* [Required work]:
Below are some records; output exactly the lines from the line with "from the store" to the line with "From Stdlib Require Import ZArith", both ends kept, and nothing more.

:: Provided records ::

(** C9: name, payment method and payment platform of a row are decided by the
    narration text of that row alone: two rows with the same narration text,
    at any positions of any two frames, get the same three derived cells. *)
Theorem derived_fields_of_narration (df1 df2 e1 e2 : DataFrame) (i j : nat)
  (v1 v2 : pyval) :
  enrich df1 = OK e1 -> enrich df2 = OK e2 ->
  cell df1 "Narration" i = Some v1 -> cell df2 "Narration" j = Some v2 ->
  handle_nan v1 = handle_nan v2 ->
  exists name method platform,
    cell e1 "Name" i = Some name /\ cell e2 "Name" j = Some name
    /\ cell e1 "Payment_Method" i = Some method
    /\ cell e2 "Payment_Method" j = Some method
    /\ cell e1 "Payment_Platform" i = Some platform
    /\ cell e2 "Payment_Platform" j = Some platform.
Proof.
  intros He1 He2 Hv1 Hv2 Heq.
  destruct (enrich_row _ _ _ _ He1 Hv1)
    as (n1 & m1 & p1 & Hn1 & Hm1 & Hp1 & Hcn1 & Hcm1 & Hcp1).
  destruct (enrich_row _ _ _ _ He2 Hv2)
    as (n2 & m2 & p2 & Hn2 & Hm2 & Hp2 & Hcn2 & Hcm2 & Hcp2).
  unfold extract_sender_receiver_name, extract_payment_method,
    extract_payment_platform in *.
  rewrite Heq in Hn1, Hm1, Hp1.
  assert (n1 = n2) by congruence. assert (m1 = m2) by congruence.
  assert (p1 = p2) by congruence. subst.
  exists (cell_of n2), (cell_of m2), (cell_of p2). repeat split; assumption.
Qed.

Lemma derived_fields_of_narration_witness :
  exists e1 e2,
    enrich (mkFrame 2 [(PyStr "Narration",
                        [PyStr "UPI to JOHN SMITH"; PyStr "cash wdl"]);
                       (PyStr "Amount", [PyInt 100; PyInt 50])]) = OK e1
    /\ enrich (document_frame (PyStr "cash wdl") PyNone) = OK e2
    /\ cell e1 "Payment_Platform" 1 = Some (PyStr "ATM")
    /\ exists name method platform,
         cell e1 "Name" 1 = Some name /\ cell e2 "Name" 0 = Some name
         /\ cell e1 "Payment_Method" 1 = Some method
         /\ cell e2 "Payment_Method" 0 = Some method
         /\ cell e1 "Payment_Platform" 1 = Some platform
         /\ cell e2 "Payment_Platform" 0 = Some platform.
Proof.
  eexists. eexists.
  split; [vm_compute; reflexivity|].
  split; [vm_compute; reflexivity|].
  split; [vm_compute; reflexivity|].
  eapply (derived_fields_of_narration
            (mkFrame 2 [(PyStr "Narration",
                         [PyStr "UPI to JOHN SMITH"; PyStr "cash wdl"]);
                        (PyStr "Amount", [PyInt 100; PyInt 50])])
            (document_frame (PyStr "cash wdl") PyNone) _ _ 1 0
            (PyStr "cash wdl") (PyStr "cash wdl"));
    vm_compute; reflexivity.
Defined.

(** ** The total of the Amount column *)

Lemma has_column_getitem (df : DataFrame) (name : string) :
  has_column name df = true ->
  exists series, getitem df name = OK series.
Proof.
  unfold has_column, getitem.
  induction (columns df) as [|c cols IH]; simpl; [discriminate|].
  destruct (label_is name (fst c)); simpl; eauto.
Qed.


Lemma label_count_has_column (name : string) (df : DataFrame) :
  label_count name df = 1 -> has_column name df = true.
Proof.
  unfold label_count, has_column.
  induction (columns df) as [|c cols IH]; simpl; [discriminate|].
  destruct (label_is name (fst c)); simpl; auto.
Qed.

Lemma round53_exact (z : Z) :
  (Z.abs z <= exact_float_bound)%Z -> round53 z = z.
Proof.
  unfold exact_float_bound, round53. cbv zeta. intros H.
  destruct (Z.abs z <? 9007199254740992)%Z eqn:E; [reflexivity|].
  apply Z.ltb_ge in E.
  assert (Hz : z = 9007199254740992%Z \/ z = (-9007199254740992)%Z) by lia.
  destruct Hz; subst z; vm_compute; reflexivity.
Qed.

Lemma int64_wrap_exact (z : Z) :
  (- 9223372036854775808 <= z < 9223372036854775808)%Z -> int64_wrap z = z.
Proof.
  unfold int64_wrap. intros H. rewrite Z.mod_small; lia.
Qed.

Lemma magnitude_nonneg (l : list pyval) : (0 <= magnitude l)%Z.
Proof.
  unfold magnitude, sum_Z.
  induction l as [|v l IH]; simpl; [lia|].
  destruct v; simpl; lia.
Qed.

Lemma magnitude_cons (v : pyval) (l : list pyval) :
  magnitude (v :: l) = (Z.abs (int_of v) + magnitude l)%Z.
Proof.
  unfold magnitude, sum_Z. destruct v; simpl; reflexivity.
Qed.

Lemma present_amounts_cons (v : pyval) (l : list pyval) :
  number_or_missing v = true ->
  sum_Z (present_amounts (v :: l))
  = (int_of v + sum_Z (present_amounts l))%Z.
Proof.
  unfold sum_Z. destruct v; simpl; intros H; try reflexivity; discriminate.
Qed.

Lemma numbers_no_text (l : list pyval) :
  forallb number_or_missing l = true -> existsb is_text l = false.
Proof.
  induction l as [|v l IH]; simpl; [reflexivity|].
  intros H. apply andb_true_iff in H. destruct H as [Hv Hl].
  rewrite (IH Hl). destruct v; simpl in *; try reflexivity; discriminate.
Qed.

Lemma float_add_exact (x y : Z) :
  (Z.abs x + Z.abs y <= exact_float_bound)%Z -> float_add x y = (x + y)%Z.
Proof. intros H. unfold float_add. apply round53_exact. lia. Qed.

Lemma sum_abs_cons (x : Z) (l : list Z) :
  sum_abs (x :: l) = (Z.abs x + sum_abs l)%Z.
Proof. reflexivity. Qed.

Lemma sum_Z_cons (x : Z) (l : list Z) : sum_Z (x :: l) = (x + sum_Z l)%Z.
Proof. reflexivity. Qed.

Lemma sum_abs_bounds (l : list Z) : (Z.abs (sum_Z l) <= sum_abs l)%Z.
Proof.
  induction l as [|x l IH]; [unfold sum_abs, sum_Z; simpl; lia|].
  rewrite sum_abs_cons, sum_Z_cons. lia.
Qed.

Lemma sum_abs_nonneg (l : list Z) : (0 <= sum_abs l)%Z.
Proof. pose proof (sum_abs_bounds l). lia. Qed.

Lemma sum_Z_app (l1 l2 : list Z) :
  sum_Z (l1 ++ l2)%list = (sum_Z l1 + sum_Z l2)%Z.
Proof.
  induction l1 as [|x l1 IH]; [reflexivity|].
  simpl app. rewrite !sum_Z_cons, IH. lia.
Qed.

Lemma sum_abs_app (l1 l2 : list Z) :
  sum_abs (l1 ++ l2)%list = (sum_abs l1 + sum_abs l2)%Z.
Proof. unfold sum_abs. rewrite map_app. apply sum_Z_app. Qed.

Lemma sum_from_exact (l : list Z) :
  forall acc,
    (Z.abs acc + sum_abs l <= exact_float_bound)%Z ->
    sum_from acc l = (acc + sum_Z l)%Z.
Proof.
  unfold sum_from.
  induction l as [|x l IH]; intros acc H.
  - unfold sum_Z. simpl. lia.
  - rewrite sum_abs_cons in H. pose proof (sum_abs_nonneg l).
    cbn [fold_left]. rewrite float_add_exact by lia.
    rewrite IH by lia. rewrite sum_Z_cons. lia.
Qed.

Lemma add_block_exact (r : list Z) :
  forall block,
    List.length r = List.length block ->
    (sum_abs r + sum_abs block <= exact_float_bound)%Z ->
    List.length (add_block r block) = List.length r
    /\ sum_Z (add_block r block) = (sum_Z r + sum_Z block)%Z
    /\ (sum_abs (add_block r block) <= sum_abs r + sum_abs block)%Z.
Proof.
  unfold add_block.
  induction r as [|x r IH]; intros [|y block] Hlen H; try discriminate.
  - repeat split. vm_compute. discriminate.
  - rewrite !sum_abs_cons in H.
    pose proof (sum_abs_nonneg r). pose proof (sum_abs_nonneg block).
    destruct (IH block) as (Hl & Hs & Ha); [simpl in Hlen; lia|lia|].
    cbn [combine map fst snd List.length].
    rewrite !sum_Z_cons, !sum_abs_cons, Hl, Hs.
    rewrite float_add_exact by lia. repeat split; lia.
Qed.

:::
:: Provided records ::

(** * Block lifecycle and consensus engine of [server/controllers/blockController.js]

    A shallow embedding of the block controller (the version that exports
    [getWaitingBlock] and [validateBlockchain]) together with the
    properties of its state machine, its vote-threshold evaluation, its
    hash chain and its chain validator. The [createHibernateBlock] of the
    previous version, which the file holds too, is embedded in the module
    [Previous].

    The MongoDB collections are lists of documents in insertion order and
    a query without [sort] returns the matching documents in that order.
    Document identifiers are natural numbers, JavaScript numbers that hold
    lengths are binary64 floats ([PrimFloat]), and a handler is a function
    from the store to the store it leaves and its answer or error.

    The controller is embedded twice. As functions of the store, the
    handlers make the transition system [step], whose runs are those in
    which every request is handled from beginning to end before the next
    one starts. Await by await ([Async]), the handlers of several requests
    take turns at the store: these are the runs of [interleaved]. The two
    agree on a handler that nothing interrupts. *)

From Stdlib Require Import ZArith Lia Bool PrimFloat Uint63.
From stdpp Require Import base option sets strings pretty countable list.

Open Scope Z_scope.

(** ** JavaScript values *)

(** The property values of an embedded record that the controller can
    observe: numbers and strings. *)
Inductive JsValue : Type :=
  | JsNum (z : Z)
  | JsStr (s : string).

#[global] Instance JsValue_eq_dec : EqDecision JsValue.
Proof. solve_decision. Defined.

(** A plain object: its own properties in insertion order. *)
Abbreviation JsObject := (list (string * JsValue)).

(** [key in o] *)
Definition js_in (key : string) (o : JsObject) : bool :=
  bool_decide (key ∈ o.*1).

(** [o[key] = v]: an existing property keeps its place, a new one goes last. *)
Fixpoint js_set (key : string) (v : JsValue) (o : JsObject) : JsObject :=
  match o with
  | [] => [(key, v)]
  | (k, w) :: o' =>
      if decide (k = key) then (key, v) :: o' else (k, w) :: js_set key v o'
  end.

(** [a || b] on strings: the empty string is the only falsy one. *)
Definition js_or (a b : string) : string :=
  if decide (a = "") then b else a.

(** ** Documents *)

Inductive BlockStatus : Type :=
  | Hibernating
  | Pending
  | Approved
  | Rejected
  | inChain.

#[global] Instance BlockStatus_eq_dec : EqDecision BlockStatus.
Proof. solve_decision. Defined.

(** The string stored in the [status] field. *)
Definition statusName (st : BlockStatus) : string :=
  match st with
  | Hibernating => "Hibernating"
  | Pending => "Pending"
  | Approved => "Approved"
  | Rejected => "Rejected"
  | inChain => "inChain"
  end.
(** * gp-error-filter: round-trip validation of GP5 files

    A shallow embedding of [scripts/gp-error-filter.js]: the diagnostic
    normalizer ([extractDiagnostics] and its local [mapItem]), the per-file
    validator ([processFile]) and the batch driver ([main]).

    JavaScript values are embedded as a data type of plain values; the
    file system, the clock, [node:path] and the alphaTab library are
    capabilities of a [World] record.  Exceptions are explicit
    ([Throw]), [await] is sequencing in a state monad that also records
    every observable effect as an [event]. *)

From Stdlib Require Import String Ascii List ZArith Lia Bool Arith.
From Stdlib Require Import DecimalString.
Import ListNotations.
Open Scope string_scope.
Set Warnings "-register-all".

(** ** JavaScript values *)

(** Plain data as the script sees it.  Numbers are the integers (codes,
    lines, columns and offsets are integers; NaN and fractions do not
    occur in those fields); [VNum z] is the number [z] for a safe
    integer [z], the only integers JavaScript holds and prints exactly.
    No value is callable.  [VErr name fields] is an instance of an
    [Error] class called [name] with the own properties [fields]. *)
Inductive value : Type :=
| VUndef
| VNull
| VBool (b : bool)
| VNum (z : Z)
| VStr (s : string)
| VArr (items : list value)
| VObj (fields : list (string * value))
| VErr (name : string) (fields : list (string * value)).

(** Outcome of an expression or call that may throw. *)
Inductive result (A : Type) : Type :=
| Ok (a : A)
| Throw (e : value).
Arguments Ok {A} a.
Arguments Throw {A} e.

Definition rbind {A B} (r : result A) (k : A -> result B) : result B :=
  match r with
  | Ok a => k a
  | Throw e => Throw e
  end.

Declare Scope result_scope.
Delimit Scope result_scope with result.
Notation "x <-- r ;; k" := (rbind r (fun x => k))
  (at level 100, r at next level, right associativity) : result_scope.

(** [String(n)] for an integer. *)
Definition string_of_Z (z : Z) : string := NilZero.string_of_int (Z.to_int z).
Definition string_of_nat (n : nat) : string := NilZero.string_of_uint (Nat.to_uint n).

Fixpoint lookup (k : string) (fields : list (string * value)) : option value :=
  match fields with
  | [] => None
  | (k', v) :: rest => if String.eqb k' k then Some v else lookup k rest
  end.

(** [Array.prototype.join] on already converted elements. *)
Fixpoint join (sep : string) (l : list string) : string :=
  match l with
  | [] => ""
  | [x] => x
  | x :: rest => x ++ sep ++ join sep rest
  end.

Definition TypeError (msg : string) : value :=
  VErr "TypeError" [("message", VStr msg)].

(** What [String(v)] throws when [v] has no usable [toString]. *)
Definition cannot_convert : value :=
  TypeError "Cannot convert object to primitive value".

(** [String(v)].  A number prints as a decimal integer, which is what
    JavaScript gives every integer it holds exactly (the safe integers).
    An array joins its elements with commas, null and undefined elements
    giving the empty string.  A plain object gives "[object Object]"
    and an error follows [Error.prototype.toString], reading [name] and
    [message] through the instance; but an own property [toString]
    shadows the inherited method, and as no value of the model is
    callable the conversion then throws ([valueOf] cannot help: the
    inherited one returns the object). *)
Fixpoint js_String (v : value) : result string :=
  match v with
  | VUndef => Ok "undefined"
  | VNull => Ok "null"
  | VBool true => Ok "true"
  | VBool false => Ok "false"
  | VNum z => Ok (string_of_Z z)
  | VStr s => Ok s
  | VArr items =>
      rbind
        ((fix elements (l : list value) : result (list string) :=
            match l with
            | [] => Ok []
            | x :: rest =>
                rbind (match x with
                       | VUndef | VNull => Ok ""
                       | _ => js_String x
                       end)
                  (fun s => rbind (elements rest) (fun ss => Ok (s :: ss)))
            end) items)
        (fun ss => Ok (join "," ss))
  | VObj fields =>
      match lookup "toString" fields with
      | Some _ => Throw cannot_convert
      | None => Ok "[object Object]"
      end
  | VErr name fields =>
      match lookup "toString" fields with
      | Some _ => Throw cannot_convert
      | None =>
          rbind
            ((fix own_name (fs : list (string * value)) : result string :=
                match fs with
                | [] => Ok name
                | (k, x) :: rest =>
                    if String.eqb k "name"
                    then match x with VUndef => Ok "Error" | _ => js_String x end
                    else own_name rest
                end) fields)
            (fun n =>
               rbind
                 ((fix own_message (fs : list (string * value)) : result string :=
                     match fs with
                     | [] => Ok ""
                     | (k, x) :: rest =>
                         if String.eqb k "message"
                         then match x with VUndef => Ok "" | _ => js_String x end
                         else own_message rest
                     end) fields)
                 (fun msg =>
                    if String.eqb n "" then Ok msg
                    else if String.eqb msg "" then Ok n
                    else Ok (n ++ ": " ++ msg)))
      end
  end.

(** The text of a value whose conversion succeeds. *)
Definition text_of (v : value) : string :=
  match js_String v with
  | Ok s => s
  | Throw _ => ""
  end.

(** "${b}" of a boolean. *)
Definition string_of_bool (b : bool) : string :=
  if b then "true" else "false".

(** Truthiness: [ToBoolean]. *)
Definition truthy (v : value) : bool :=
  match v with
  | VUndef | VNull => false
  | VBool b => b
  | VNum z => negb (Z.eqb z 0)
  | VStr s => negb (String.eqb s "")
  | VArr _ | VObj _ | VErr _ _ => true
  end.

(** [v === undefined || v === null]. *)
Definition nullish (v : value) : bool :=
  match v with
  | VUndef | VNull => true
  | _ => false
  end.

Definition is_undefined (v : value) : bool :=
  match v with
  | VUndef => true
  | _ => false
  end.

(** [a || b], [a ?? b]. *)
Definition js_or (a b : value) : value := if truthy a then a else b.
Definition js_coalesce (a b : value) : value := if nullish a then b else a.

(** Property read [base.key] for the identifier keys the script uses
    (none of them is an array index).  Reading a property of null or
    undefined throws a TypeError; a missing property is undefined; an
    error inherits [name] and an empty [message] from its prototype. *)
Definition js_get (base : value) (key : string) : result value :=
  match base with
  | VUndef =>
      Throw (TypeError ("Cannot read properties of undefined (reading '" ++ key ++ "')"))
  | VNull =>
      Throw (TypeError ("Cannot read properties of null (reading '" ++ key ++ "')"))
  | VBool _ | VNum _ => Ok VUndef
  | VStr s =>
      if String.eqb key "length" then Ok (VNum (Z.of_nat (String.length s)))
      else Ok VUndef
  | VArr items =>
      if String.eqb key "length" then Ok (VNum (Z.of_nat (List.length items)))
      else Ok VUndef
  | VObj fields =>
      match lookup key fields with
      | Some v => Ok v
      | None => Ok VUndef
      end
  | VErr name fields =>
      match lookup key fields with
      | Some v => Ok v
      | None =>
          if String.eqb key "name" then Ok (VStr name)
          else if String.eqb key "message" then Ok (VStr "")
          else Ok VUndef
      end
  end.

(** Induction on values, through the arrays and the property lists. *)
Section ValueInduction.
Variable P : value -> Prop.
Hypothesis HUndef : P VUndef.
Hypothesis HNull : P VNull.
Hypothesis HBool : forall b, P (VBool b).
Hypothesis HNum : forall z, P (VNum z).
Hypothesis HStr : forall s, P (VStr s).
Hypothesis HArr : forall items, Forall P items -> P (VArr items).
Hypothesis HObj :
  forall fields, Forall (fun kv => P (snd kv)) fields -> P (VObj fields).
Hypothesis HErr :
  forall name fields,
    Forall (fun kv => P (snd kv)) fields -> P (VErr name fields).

:::
:: Provided records ::

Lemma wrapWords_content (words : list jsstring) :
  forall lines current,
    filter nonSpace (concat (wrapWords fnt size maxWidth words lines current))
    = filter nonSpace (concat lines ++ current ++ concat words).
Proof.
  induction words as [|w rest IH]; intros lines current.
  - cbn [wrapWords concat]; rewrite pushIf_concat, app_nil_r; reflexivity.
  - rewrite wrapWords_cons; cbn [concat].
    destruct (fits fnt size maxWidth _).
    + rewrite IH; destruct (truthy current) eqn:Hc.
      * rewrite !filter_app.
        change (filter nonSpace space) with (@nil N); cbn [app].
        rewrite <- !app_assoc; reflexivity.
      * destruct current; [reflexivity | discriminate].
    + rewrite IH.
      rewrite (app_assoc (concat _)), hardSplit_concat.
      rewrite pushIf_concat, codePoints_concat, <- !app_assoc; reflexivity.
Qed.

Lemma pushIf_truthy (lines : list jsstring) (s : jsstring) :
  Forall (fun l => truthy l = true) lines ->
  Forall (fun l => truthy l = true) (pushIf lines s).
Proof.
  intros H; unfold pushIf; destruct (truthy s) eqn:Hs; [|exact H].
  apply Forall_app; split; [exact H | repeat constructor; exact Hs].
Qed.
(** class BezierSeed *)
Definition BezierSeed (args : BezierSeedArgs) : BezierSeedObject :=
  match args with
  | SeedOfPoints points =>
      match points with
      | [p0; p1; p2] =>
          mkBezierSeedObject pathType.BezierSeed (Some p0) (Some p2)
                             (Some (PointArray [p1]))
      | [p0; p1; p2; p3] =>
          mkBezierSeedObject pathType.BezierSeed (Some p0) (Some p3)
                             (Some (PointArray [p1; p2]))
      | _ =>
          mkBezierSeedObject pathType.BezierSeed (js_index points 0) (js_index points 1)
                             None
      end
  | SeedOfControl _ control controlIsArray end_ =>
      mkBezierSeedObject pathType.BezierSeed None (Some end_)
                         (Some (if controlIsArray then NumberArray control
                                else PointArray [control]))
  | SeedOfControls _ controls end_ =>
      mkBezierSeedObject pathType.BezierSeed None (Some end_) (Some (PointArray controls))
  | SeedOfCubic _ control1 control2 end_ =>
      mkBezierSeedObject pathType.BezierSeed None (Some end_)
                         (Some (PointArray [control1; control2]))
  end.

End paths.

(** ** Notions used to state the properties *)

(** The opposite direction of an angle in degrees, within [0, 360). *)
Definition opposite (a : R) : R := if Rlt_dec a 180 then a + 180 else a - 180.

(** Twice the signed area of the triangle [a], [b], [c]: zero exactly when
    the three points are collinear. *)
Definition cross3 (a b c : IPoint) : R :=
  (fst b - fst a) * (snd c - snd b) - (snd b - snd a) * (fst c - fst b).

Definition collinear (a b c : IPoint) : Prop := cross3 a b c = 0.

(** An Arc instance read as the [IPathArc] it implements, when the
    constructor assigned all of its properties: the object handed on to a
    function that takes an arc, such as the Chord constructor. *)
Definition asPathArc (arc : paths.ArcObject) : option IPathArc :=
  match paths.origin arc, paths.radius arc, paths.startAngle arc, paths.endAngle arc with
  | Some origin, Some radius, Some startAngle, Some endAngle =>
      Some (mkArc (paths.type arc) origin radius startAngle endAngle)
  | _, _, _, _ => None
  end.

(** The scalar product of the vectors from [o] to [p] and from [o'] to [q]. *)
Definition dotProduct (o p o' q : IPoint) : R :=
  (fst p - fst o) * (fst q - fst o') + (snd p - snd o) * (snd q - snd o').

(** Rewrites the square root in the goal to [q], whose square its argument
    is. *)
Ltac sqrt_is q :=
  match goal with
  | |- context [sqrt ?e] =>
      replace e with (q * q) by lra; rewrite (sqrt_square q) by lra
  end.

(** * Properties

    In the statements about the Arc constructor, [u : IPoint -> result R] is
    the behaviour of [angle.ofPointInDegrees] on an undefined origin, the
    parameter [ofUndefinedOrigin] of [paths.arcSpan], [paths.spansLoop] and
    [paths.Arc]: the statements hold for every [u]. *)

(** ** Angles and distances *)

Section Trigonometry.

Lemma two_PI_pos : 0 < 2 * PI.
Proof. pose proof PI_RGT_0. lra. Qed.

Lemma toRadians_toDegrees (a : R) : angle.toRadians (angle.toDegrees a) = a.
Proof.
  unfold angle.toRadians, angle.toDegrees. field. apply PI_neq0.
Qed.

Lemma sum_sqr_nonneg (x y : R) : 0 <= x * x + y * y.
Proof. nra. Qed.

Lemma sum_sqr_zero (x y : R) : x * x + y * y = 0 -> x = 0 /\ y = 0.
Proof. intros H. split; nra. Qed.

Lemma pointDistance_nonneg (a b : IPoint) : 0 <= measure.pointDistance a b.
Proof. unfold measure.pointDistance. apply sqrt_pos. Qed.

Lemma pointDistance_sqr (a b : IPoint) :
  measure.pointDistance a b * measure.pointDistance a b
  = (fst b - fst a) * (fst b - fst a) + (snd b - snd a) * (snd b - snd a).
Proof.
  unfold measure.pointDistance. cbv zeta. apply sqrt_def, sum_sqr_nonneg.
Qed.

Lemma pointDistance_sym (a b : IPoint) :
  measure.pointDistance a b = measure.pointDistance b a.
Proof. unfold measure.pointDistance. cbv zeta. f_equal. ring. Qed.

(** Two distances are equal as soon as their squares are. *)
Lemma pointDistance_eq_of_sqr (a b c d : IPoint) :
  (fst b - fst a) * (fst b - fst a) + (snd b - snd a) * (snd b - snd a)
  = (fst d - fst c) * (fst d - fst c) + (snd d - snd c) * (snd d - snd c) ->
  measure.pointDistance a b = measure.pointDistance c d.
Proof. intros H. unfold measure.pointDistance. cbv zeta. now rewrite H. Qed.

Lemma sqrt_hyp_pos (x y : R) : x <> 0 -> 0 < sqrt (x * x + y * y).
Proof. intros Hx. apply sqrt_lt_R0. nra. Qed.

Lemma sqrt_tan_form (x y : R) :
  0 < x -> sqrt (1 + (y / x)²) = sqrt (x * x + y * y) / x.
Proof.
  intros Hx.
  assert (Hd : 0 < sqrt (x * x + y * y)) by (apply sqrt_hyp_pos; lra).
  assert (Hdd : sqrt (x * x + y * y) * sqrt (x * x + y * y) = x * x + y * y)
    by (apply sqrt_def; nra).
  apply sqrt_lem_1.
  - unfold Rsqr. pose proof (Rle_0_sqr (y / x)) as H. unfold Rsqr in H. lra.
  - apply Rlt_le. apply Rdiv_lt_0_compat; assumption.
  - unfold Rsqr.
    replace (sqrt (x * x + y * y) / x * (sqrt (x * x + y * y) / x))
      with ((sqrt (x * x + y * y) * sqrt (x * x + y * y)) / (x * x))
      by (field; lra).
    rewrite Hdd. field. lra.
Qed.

:::

* [Task answer]:
    from the store to the store it leaves and its answer or error.

    The controller is embedded twice. As functions of the store, the
    handlers make the transition system [step], whose runs are those in
    which every request is handled from beginning to end before the next
    one starts. Await by await ([Async]), the handlers of several requests
    take turns at the store: these are the runs of [interleaved]. The two
    agree on a handler that nothing interrupts. *)

From Stdlib Require Import ZArith Lia Bool PrimFloat Uint63.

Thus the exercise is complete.